TO DO :: When a line of the entries contains the word "apply", report that line.

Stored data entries

(* ===== verification/DispatchExamples.v ===== *)
(** * The routing tree and the dispatcher at concrete states

    A small routing tree, a scheduler that runs chosen actions of the system,
    and the theorems about routes and the dispatcher at states it reaches. *)

From Stdlib Require Import Ascii String.
From stdpp Require Import base gmap strings list sorting pretty relations.
From S2P Require Import Prelude Utf8 Labels Silence Instances Alert Nflog Notify Bucket Store.
From S2P Require Import Provider Inhibit Strconv Route Dispatch DispatchInv DispatchThm.

Import Alert Dispatch DispatchThm.

Module DispatchExamples.

(** ** Instances *)
#[local] Program Instance prom_model : PromModel := {|
  ResolvedAt e now := negb (e =? 0) && (e <=? now);
  LabelSet_Before _ _ := false;
|}.
Next Obligation. intros. rewrite andb_true_iff, negb_true_iff, Z.eqb_neq, Z.leb_le. done. Qed.

#[local] Instance code_fingerprint : Fingerprinter := λ ls, Zpos (encode ls).
#[local] Instance ascii_print : UnicodePrint := λ _, false.
#[local] Instance plain_string : LabelSetString :=
  λ ls, foldr (λ x s, x.1 +:+ "=" +:+ x.2 +:+ "," +:+ s) ""%string (map_to_list ls).
#[local] Instance plain_renderer : RouteLabelRenderer := λ _ _ ls _ n, ls !! n.

(** ** A routing tree *)
Definition ex_cfg (receiver : string) (by_ : option (list string)) (m : gmap string string)
    (cont : bool) (wait : option duration) (ls : LabelSet) : Route.RouteConfig :=
  Route.mkRouteConfig receiver by_ false m ∅ [] [] [] cont wait None None ls.

Definition ex_tree : Route.config_route :=
  Route.ConfigRoute
    (ex_cfg "team" (Some ["job"%string]) ∅ false (Some 10) {["owner"%string := "ops"%string]})
    [Route.ConfigRoute (ex_cfg "api" None {["job"%string := "api"%string]} true None
       {["tier"%string := "1"%string]}) [];
     Route.ConfigRoute (ex_cfg "" None {["job"%string := "api"%string]} false (Some 20) ∅) []].

Definition ex_root : Route.route :=
  default (Route.mkRoute Route.DefaultRouteOpts [] false [] 0) (Route.NewRoute ex_tree None).

Lemma ex_root_new : Route.NewRoute ex_tree None = Some ex_root.
Proof. vm_compute. reflexivity. Qed.

Definition ex_child (i : nat) : Route.route := default ex_root (Route.node_at ex_root [i]).

Example ex_match_both : Route.Match ex_root {["job"%string := "api"%string]} = [[0%nat]; [1%nat]].
Proof. vm_compute. reflexivity. Qed.

Example ex_match_root : Route.Match ex_root {["job"%string := "db"%string]} = [[]].
Proof. vm_compute. reflexivity. Qed.

Lemma route_options_nearest_witness :
  ∃ cs cfg, RouteInv.config_path ex_tree [1%nat] = Some cs ∧ last cs = Some cfg ∧
    Route.Receiver (Route.Opts (ex_child 1)) = "team"%string ∧
    Route.GroupWait (Route.Opts (ex_child 1)) = 20 ∧
    Route.RouteLabels (Route.Opts (ex_child 1)) !! "owner"%string = Some "ops"%string.
Proof.
  destruct (RouteInv.route_options_nearest ex_tree ex_root [1%nat] (ex_child 1) ex_root_new
    ltac:(vm_compute; reflexivity)) as (cs & cfg & Hcs & Hl & Hr & Hw & _ & _ & Ho & _).
  exists cs, cfg. rewrite Hr, Hw, Ho. injection Hcs as <-. split_and!; [done|done|..];
    vm_compute; reflexivity.
Defined.

Lemma route_indices_are_slots_witness :
  Route.Idx <$> Route.Walk ex_root ≡ₚ seqZ 0 (Route.Idx ex_root + 1).
Proof. apply (RouteInv.route_indices_are_slots ex_tree ex_root ex_root_new). Defined.

Lemma route_id_unique_witness : [1%nat] = [1%nat].
Proof.
  refine (RouteId.route_id_unique ex_root [1%nat] [1%nat] (default ""%string (Route.ID ex_root [1%nat])) _ _);
    vm_compute; reflexivity.
Defined.

(** ** A scheduler *)
Inductive action :=
| ACall (tid : nat) (a : Alert) (pos : Route.position) (now : time)
| AStep (tid : nat)
| AStart
| ARun (idx : nat) (fp : Z)
| AFlushBegin (addr : nat) (now : time)
| AFlushEnd (ok : bool)
| ARange (idx : nat) (fp : Z)
| AMaintain
| ACount.

(** One action; the first waiting flush, group or deletion is taken. *)
Definition act (x : action) (s : system) : option system :=
  let '(mkSystem d cs fs es ds) := s in
  match x with
  | ACall tid a pos now =>
      match cs !! tid, Route.node_at (d_route d) pos with
      | None, Some r =>
          if decide (pos ∈ Route.Match (d_route d) (Labels a))
          then Some (mkSystem d (<[tid := (mkCall a pos r now, PLoad)]> cs) fs es ds) else None
      | _, _ => None
      end
  | AStep tid =>
      '(c, p) ← cs !! tid;
      let '(d', p') := gstep c d p in Some (mkSystem d' (<[tid := (c, p')]> cs) fs es ds)
  | AStart =>
      if decide (d_state d = DispatcherStateWaitingToStart)
      then Some (mkSystem (set_state DispatcherStateRunning d) cs fs es ds) else None
  | ARun idx fp =>
      addr ← Load d idx fp;
      if decide (d_state d = DispatcherStateRunning) then Some (mkSystem (runAG addr d) cs fs es ds)
      else None
  | AFlushBegin addr now =>
      g ← heap d !! addr;
      '(alerts, resolved) ← flush_begin g now;
      if g_running g then Some (mkSystem d cs (fs ++ [(addr, resolved)]) es ds) else None
  | AFlushEnd ok =>
      match fs with
      | (addr, resolved) :: fs =>
          Some (mkSystem (update_at (λ g, flush_end g resolved ok) addr d) cs fs es ds)
      | [] => None
      end
  | ARange idx fp => addr ← Load d idx fp; Some (mkSystem d cs fs (es ++ [(idx, addr)]) ds)
  | AMaintain =>
      match es with
      | (idx, addr) :: es =>
          let '(d', deleted) := maintain_delete idx addr d in
          Some (mkSystem d' cs fs es (if deleted : bool then ds ++ [(idx, addr)] else ds))
      | [] => None
      end
  | ACount =>
      match ds with
      | (idx, addr) :: ds => Some (mkSystem (maintain_count idx addr d) cs fs es ds)
      | [] => None
      end
  end.

Lemma act_step x s s' : act x s = Some s' → step s s'.
Proof.
  destruct s as [d cs fs es ds], x; cbn; intros H.
  - repeat case_match; simplify_eq. by constructor.
  - destruct (cs !! tid) as [[c p]|] eqn:Hc; [|done]. cbn in H.
    destruct (gstep c d p) eqn:Hg. simplify_eq. by econstructor.
  - case_decide; simplify_eq. by constructor.
  - destruct (Load d idx fp) as [ad|] eqn:Hl; [|done]. cbn in H. case_decide; simplify_eq.
    by econstructor.
  - destruct (heap d !! addr) as [g|] eqn:Hg; [|done]. cbn in H.
    destruct (flush_begin g now) as [[al res]|] eqn:Hf; [|done]. cbn in H.
    destruct (g_running g) eqn:Hr; simplify_eq. by econstructor.
  - destruct fs as [|[ad res] fs]; simplify_eq. apply (step_flush_end d cs [] fs).
  - destruct (Load d idx fp) as [ad|] eqn:Hl; simplify_eq/=. by econstructor.
  - destruct es as [|[i ad] es]; [done|]. destruct (maintain_delete i ad d) eqn:Hm.
    simplify_eq. by apply (step_maintain d cs fs [] es).
  - destruct ds as [|[i ad] ds]; simplify_eq. apply (step_count d cs fs es [] ds).
Qed.

Definition exec (xs : list action) (s : system) : option system :=
  foldl (λ o x, o ≫= act x) (Some s) xs.

Lemma exec_steps xs s s' : exec xs s = Some s' → rtc step s s'.
Proof.
  unfold exec. revert s. induction xs as [|x xs IH]; intros s; cbn.
  - by intros [= ->].
  - destruct (act x s) as [s1|] eqn:Hx.
    + intros Hs. eapply rtc_l; [by eapply act_step|by apply IH].
    + assert (Hn : foldl (λ o x, o ≫= act x) None xs = None) by (clear; by induction xs).
      by rewrite Hn.
Qed.

(** ** Reached states *)
Definition ex_init (limit : Z) : system := init ex_root limit.
Definition reach (limit : Z) (xs : list action) : system := default (ex_init limit) (exec xs (ex_init limit)).

Definition api (ends updated : time) : Alert :=
  mkAlert {["job"%string := "api"%string]} ∅ 5 ends ""%string updated false.

Definition api_fp : Z := Fingerprint {["job"%string := "api"%string]}.

(** The alert is delivered to a new group, the group is started, the alert
    resolves and the group is flushed and destroyed; then the alert fires again
    and the call finds the destroyed group. *)
Definition ex_created : list action :=
  ACall 0 (api 50 10) [0%nat] 10 :: replicate 6 (AStep 0) ++ [AStart; ARun 0 api_fp].
Definition ex_destroyed : list action := ex_created ++ [AFlushBegin 0 60; AFlushEnd true].
Definition ex_again : list action :=
  ex_destroyed ++ ACall 1 (api 100 70) [0%nat] 70 :: replicate 4 (AStep 1).

Definition runs (limit : Z) (xs : list action) : bool :=
  match exec xs (ex_init limit) with Some _ => true | None => false end.

Lemma reach_steps limit xs ys :
  runs limit (xs ++ ys) = true → rtc step (reach limit xs) (reach limit (xs ++ ys)).
Proof.
  unfold runs, reach, exec. rewrite foldl_app. destruct (foldl _ (foldl _ _ xs) ys) as [s|] eqn:Hs; [|done].
  intros _.
  destruct (foldl _ (Some _) xs) as [s1|] eqn:H1.
  - by apply (exec_steps ys).
  - assert (Hn : foldl (λ o x, o ≫= act x) None ys = None) by (clear; by induction ys).
    by rewrite Hn in Hs.
Qed.

Lemma system_eta s : mkSystem (sys_d s) (sys_calls s) (sys_flushes s) (sys_seen s) (sys_deleted s) = s.
Proof. by destruct s. Qed.

Definition ex_call : call := mkCall (api 100 70) [0%nat] (ex_child 0) 70.
Definition ex_swap : Dispatcher * pc := gstep ex_call (sys_d (reach 0 ex_again)) (PLoop 1 (Some 0%nat) 0).

Example ex_swapped : ex_swap.2 = PCancel 1 0.
Proof. vm_compute. reflexivity. Qed.

Lemma dispatch_alert_reaches_group_witness :
  delivered ex_swap.1 (c_idx ex_call) (c_fp ex_call) (api 100 70).
Proof.
  refine (dispatch_alert_reaches_group ex_tree ex_root 0 (sys_d (reach 0 ex_again))
    (sys_calls (reach 0 ex_again)) (sys_flushes (reach 0 ex_again)) (sys_seen (reach 0 ex_again))
    (sys_deleted (reach 0 ex_again)) 1 ex_call (PLoop 1 (Some 0%nat) 0) ex_swap.1 ex_swap.2
    ex_root_new _ _ _ _ _).
  - rewrite system_eta. apply (reach_steps 0 [] ex_again). vm_compute. reflexivity.
  - vm_compute. reflexivity.
  - apply surjective_pairing.
  - by rewrite ex_swapped.
  - by rewrite ex_swapped.
Defined.

Definition ex_maintained : list action := [ARange 0 api_fp; AMaintain; ACount].

Lemma dispatch_alert_kept_witness :
  (∃ b, Store.alert_Fingerprint b = Store.alert_Fingerprint (api 50 10) ∧
     delivered (sys_d (reach 0 (ex_destroyed ++ ex_maintained))) 0 api_fp b) ∨
  ∃ s1 s2 b addr resolved r, rtc step (reach 0 ex_created) s1 ∧
    Store.alert_Fingerprint b = Store.alert_Fingerprint (api 50 10) ∧
    delivered (sys_d s1) 0 api_fp b ∧ notified s1 s2 0 api_fp b addr resolved r.
Proof.
  assert (Hd : delivered (sys_d (reach 0 ex_created)) 0 api_fp (api 50 10)).
  { eexists 0%nat, _. split_and!; vm_compute; reflexivity. }
  destruct (dispatch_alert_kept ex_tree ex_root 0 (reach 0 ex_created)
    (reach 0 (ex_destroyed ++ ex_maintained)) 0 api_fp (api 50 10) ex_root_new
    ltac:(apply (reach_steps 0 [] ex_created); vm_compute; reflexivity)
    ltac:(apply (reach_steps 0 ex_created ([AFlushBegin 0 60; AFlushEnd true] ++ ex_maintained));
          vm_compute; reflexivity) Hd)
    as [(b & Hb & Hdb)|(s1 & s2 & b & addr & res & r & Hs & _ & Hb & Hdb & Hn & _)].
  - left. exact (ex_intro _ b (conj Hb Hdb)).
  - right. exists s1, s2, b, addr, res, r. split_and!; assumption.
Defined.

(** ** A flush *)
Definition ex_group : aggrGroup :=
  let g := newAggrGroup {["job"%string := "api"%string]} ex_root [0%nat] (ex_child 0) 10 in
  (insert_ g (api 50 10) 10).1.

Lemma flush_exact_witness :
  ∃ alerts resolved, flush_begin ex_group 60 = Some (alerts, resolved) ∧
    (∀ fp, Store.alerts (g_alerts (flush ex_group 60 (λ _, true))) !! fp =
       a ← Store.alerts (g_alerts ex_group) !! fp; if Resolved a 60 then None else Some a).
Proof.
  assert (Hf : Provider.filed (g_alerts ex_group)).
  { intros fp a. change (Store.alerts (g_alerts ex_group)) with ({[api_fp := api 50 10]} : gmap Z Alert).
    intros [<- <-]%lookup_singleton_Some. vm_compute. reflexivity. }
  destruct (flush_exact ex_group 60 (λ _, true) Hf ltac:(vm_compute; reflexivity)
    ltac:(vm_compute; reflexivity)) as (al & res & Hb & _ & _ & Hok).
  exists al, res. split; [done|]. by apply Hok.
Defined.

(** ** The limit of groups *)

(** the limit of aggregation groups is not strict when alerts are processed
    concurrently: with a limit of one, two workers that both pass the check
    before either of them counts its group leave the dispatcher with two. *)
Theorem dispatch_limit_exceeded :
  ∃ s, rtc step (init ex_root 1) s ∧ aggrGroupsNum (sys_d s) = 2 ∧
    is_Some (Load (sys_d s) 0 api_fp) ∧ is_Some (Load (sys_d s) 1 api_fp).
Proof.
  set (xs := [ACall 0 (api 50 10) [0%nat] 10; ACall 1 (api 50 10) [1%nat] 10] ++
    replicate 3 (AStep 0) ++ replicate 3 (AStep 1) ++ replicate 2 (AStep 0) ++ replicate 2 (AStep 1)).
  exists (reach 1 xs). split; [apply (reach_steps 1 [] xs); vm_compute; reflexivity|].
  split_and!; vm_compute; by eexists.
Qed.
End DispatchExamples.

RESULT ::
Proof. apply (RouteInv.route_indices_are_slots ex_tree ex_root ex_root_new). Defined.
  - destruct fs as [|[ad res] fs]; simplify_eq. apply (step_flush_end d cs [] fs).
    simplify_eq. by apply (step_maintain d cs fs [] es).
  - destruct ds as [|[i ad] ds]; simplify_eq. apply (step_count d cs fs es [] ds).
    + intros Hs. eapply rtc_l; [by eapply act_step|by apply IH].
  - by apply (exec_steps ys).
  - rewrite system_eta. apply (reach_steps 0 [] ex_again). vm_compute. reflexivity.
  - apply surjective_pairing.
    ltac:(apply (reach_steps 0 [] ex_created); vm_compute; reflexivity)
    ltac:(apply (reach_steps 0 ex_created ([AFlushBegin 0 60; AFlushEnd true] ++ ex_maintained));
  exists al, res. split; [done|]. by apply Hok.
  exists (reach 1 xs). split; [apply (reach_steps 1 [] xs); vm_compute; reflexivity|].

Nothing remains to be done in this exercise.